If you do a checklist of all these items and evaluate the current environment you will see that many things are lined up for a short-term reversal here. Calling for a bull market would be a different thing because rebuilding after black swan events takes time and frankly with this volatility and time compression, we just don’t have to do so to make a buck. Suffice is to say the negativity and the desperation we see in the news in the context of the currently prevailing technical picture IS NOT BEARISH. Consider this

 

  • Fear at the march low almost matched the levels reached in 2008;
  • The fear build up now took 3-4 weeks vs 9 months – this is an intense burst of sharply focused emotion;
  • The spike in volume suggests capitulation occurred – at least for now;
  • The recent rebound is largely technical and we can’t explain through fundamentals what the market seems to be doing but the immediate downtrend has been violated;
  • Activity seems to be drying up during declines;
  • The leg down from 2640 seems to have an a-b-c corrective form;
  • Previous structural levels and initial percentage retracement seem to prop the market up pretty well so far;
  • Everybody, including the media and the officials seem unable to see any hope despite the fact that tough containment measures have been instituted at this point.
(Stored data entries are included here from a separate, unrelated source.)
(** X6: A language is not probed when it has no worker command, or when it has
    a build command that does not exit with status 0: its record has every
    pattern and feature at [False], next to the version found. *)
Theorem unbuilt_is_not_probed (repos_dir lang : string) (config : lang_config)
    (d d' : dict) (os os' : OS) :
  falsy (worker_cmd config) = true \/
  (falsy (build_cmd config) = false /\
   forall cmd cwd os1 result os2,
     build_cmd config = Some cmd -> spawn cmd cwd os1 = Done result os2 ->
     returncode result <> 0%Z) ->
  test_language path_exists spawn probe_session repos_dir (lang, config) d os
  = Done d' os' ->
  exists version,
    d' = dict_set d lang
           (capability_record config (json_of_option version)
              (zero PATTERNS) (zero FEATURES)).
Proof.
  intros Hwhy. unfold test_language, bind, observe, ret.
  destruct (clone_or_pull _ _ _ _ os) as [cloned os1|e os1|os1]; try discriminate.
  destruct (negb cloned && negb (path_exists os1 _)).
  { intros [= <- <-]. now exists None. }
  destruct (get_version _ _ _ os1) as [version os2|e os2|os2]; try discriminate.
  assert (Hcmd : forall cmd os3,
             (if negb (falsy (build_cmd config))
              then fun s =>
                     match build_worker spawn config
                             (repos_dir ++ "/vgi-rpc-" ++ lang) s with
                     | Done a s' => Done (if a then worker_cmd config else None) s'
                     | Fault e s' => Fault e s'
                     | Stuck s' => Stuck s'
                     end
              else fun s => Done (worker_cmd config) s) os2 = Done cmd os3 ->
             falsy cmd = true).
  { intros cmd os3. destruct Hwhy as [Hw|[Hb Hnever]].
    - destruct (negb (falsy (build_cmd config))).
      + destruct (build_worker _ _ _ os2) as [[|] os4|e os4|os4];
          intros [= <- _]; [assumption | reflexivity].
      + now intros [= <- _].
    - rewrite Hb. cbn [negb].
      destruct (build_worker _ _ _ os2) as [[|] os4|e os4|os4] eqn:Hbuild;
        try discriminate; intros [= <- _]; [|reflexivity].
      apply build_worker_true_inv in Hbuild as (c & r & Hc & Hs & Hrc).
      now destruct (Hnever _ _ _ _ _ Hc Hs). }
  match goal with
  | |- match ?w os2 with _ => _ end = _ -> _ =>
      destruct (w os2) as [cmd os3|e os3|os3] eqn:Hw; try discriminate
  end.
  rewrite (probe_capabilities_without_command _ _ _ (Hcmd _ _ Hw)).
  intros [= <- <-]. now exists version.
Qed.

(** X5: A first clone that fails is skipped: when the checkout does not exist
    and git exits with an error without creating it, the record has a null
    version and every pattern and feature at [False], and the machine is
    left as git left it: no version, build or probe command has run. *)
Theorem failed_clone_is_skipped (repos_dir lang : string) (config : lang_config)
    (d : dict) (os os1 : OS) (result : completed string) :
  path_exists os (repos_dir ++ "/vgi-rpc-" ++ lang) = false ->
  spawn ["git"; "clone"; "--depth=1"; repo config;
         (repos_dir ++ "/vgi-rpc-" ++ lang)%string] None os = Done result os1 ->
  returncode result <> 0%Z ->
  path_exists os1 (repos_dir ++ "/vgi-rpc-" ++ lang) = false ->
  test_language path_exists spawn probe_session repos_dir (lang, config) d os
  = Done (dict_set d lang
            (capability_record config JNull (zero PATTERNS) (zero FEATURES))) os1.
Proof.
  intros Hno Hclone Hrc Hstill.
  unfold test_language, bind, observe, ret, clone_or_pull, bind, observe, ret.
  rewrite Hno, Hclone.
  apply Z.eqb_neq in Hrc. rewrite Hrc, Hstill. reflexivity.
Qed.

Ltac handled_or_raised :=
  match goal with
  | |- context [if ?b then _ else _] =>
      destruct b; [now intros [= <- <-] | discriminate]
  end.

(** What holds of every result of [probe] holds of what
    [probe_capabilities] returns on the machine. *)
Lemma probe_capabilities_on_os_has (P : dict -> dict -> Prop)
    (cmd : option (list string)) (repo_dir : string) (os : OS) :
  (forall cmd env p f, probe cmd repo_dir env = Done (p, f) tt -> P p f) ->
  exists p f os',
    probe_capabilities (python_c_on_os probe_session) cmd repo_dir os
    = Done (p, f) os' /\ P p f.
Proof.
  intros HP.
  destruct cmd as [[|c cmd]|];
    try (exists (zero PATTERNS), (zero FEATURES), os; split; [reflexivity|];
         apply (HP None (session_with conforming_worker)); reflexivity).
  destruct (probe_session (c :: cmd) repo_dir os) as [env os'] eqn:Hs.
  destruct (probe_total (Some (c :: cmd)) repo_dir env) as (p & f & Hp & _).
  exists p, f, os'. split; [|now apply (HP (Some (c :: cmd)) env)].
  revert Hp.
  unfold probe, probe_capabilities, try_except_of, try_except, bind, with_timeout,
    python_c_on_os, effect.
  rewrite Hs.
  destruct (python_c_probe_script env) as [[rc out]|e|]; simpl.
  - destruct (rc =? 0)%Z; [|now intros [= <- <-]].
    unfold lift.
    destruct (json_loads out) as [data|e]; simpl; [|handled_or_raised].
    destruct (json_get data "patterns" (JObj [])) as [dp|e]; simpl; [|handled_or_raised].
    destruct (update _ dp) as [p'|e]; simpl; [|handled_or_raised].
    destruct (json_get data "features" (JObj [])) as [df|e]; simpl; [|handled_or_raised].
    destruct (update _ df) as [f'|e]; simpl; [|handled_or_raised].
    now intros [= <- <-].
  - handled_or_raised.
  - now intros [= <- <-].
Qed.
This is the exact opposite we had a month ago when everybody was complacent and nothing was being done against an accelerating breakout;

 

Bottom line: we may all have shivers on our backs but if you look on the chart below the technical evidence we see is a bit more balanced than that. In our portfolios we are now at our lowest cash position in months as we’ve deployed a bit near the low and a bit more in the past 48 hours. Let’s see what happens.